_How to complete this task:_ The word "false" may appear in some lines of the data; copy every such line.

_Dataset extract:_

(** What one dispatch meets outside the engine. *)
Record Outside := {
  o_registry : bool;
  GetNotificationChannelEnabled : uuid → result go_error NotificationChannel;
  Decrypt : string → result go_error string;
  registry_has : string → bool;
  renderTemplate : string → AlertPayload → result go_error string;
  dispatcher_Send : string → string → AlertPayload → nat → option go_error;
  (** the error of the context, once it has ended, after so many attempts *)
  ctx_cancelled : nat → option go_error;
  (** whether a row can be inserted, given whether the context has ended *)
  insert_row : bool → bool;
  o_now : Z;
  o_now_string : string;
}.

Definition sendWithRetry (o : Outside) (channel : NotificationChannel) (rule : AlertRule)
    (alertID : uuid) (payload : AlertPayload) (config : string) : list effect :=
  let '(attempts, err) :=
    retryableSend (dispatcher_Send o (nc_ChannelType channel) config payload) (ctx_cancelled o) RetrySchedule in
  ((λ i, Send i payload) <$> seq 1 attempts) ++
  match err with
  | None => if alertID =? uuid_Nil then [] else [MarkAlertNotificationSent alertID]
  | Some e =>
      writeDLQ (insert_row o (bool_decide (is_Some (ctx_cancelled o attempts)))) channel rule alertID payload (err_msg e) attempts "send_failed"
  end.

Section dispatch.
Context (uuid_String : uuid → string).

Definition payload_of (o : Outside) (rule : AlertRule) (value : float64) (resourceName state : string)
    (escalationLevel : Z) : AlertPayload :=
  let p (message : string) := {|
    ap_RuleName := ar_Name rule; ap_RuleID := uuid_String (ar_ID rule); ap_Severity := ar_Severity rule;
    ap_State := state; ap_Metric := ar_Metric rule; ap_Operator := ar_Operator rule;
    ap_Threshold := ar_Threshold rule; ap_CurrentValue := value; ap_ResourceName := resourceName;
    ap_NodeName := resourceName;
    ap_ClusterID := match ar_ClusterID rule with Some c => uuid_String c | None => "" end;
    ap_Message := message; ap_FiredAt := o_now_string o; ap_EscalationLevel := escalationLevel |} in
  if bool_decide (ar_MessageTemplate rule = "") then p ""
  else match renderTemplate o (ar_MessageTemplate rule) (p "") with
       | Ok rendered => p rendered
       | Err _ => p ""
       end.

Definition dispatchToChannel (o : Outside) (l : channelRateLimiter) (rule : AlertRule)
    (alertID channelID : uuid) (value : float64) (resourceName state : string) (escalationLevel : Z) :
    channelRateLimiter * list effect :=
  if negb (o_registry o) || (channelID =? uuid_Nil) then (l, [])
  else
    match GetNotificationChannelEnabled o channelID with
    | Err _ => (l, [])
    | Ok channel =>
        match Decrypt o (nc_ConfigEncrypted channel) with
        | Err e => (l, writeDLQ (insert_row o false) channel rule alertID empty_payload
                         ("decrypt channel config: " +:+ err_msg e) 0 "config_error")
        | Ok configJSON =>
            if negb (registry_has o (nc_ChannelType channel)) then (l, [])
            else
              let payload := payload_of o rule value resourceName state escalationLevel in
              let '(ok, l) := Allow l channelID (o_now o) in
              if ok then (l, sendWithRetry o channel rule alertID payload configJSON)
              else (l, writeDLQ (insert_row o false) channel rule alertID payload
                         "channel rate limit exceeded; flapping rule throttled" 0 "rate_limited")
        end
    end.

(** The rule's own fields of a replayed payload come from the live rule. *)
Definition trusted_fields (rule : option AlertRule) (p : AlertPayload) : AlertPayload :=
  match rule with
  | None => p
  | Some r => {|
      ap_RuleName := ar_Name r; ap_RuleID := uuid_String (ar_ID r); ap_Severity := ar_Severity r;
      ap_State := ap_State p; ap_Metric := ar_Metric r; ap_Operator := ar_Operator r;
      ap_Threshold := ar_Threshold r; ap_CurrentValue := ap_CurrentValue p;
      ap_ResourceName := ap_ResourceName p; ap_NodeName := ap_NodeName p;
      ap_ClusterID := match ar_ClusterID r with Some c => uuid_String c | None => "" end;
      ap_Message := ap_Message p; ap_FiredAt := ap_FiredAt p; ap_EscalationLevel := ap_EscalationLevel p |}
  end.

Definition with_fired_at (t : string) (p : AlertPayload) : AlertPayload := {|
  ap_RuleName := ap_RuleName p; ap_RuleID := ap_RuleID p; ap_Severity := ap_Severity p;
  ap_State := ap_State p; ap_Metric := ap_Metric p; ap_Operator := ap_Operator p;
  ap_Threshold := ap_Threshold p; ap_CurrentValue := ap_CurrentValue p;
  ap_ResourceName := ap_ResourceName p; ap_NodeName := ap_NodeName p; ap_ClusterID := ap_ClusterID p;
  ap_Message := ap_Message p; ap_FiredAt := t; ap_EscalationLevel := ap_EscalationLevel p |}.

(** The sending end of a replay. *)
Definition replay_send (o : Outside) (dlqID : uuid) (row : NotificationDlq) (channel : NotificationChannel)
    (configJSON : string) (payload : AlertPayload) : list effect * option go_error :=
  let '(attempts, sendErr) :=
    retryableSend (dispatcher_Send o (nc_ChannelType channel) configJSON payload)
      (ctx_cancelled o) RetrySchedule in
  let total := Int32 (dlq_AttemptCount row + Z.of_nat attempts) in
  let sends := (λ i, Send i payload) <$> seq 1 attempts in
  match sendErr with
  | Some e =>
      (sends ++ [UpdateNotificationDLQState dlqID "pending" (truncateError (err_msg e)) total],
       Some (wrap ("replay attempts=" +:+ Itoa (Z.of_nat attempts)) e))
  | None =>
      (sends ++ [MarkNotificationDLQResolved dlqID] ++
       match dlq_AlertID row with Some a => [MarkAlertNotificationSent a] | None => [] end, None)
  end.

_Expected answer:_
        | Err e => (l, writeDLQ (insert_row o false) channel rule alertID empty_payload
              else (l, writeDLQ (insert_row o false) channel rule alertID payload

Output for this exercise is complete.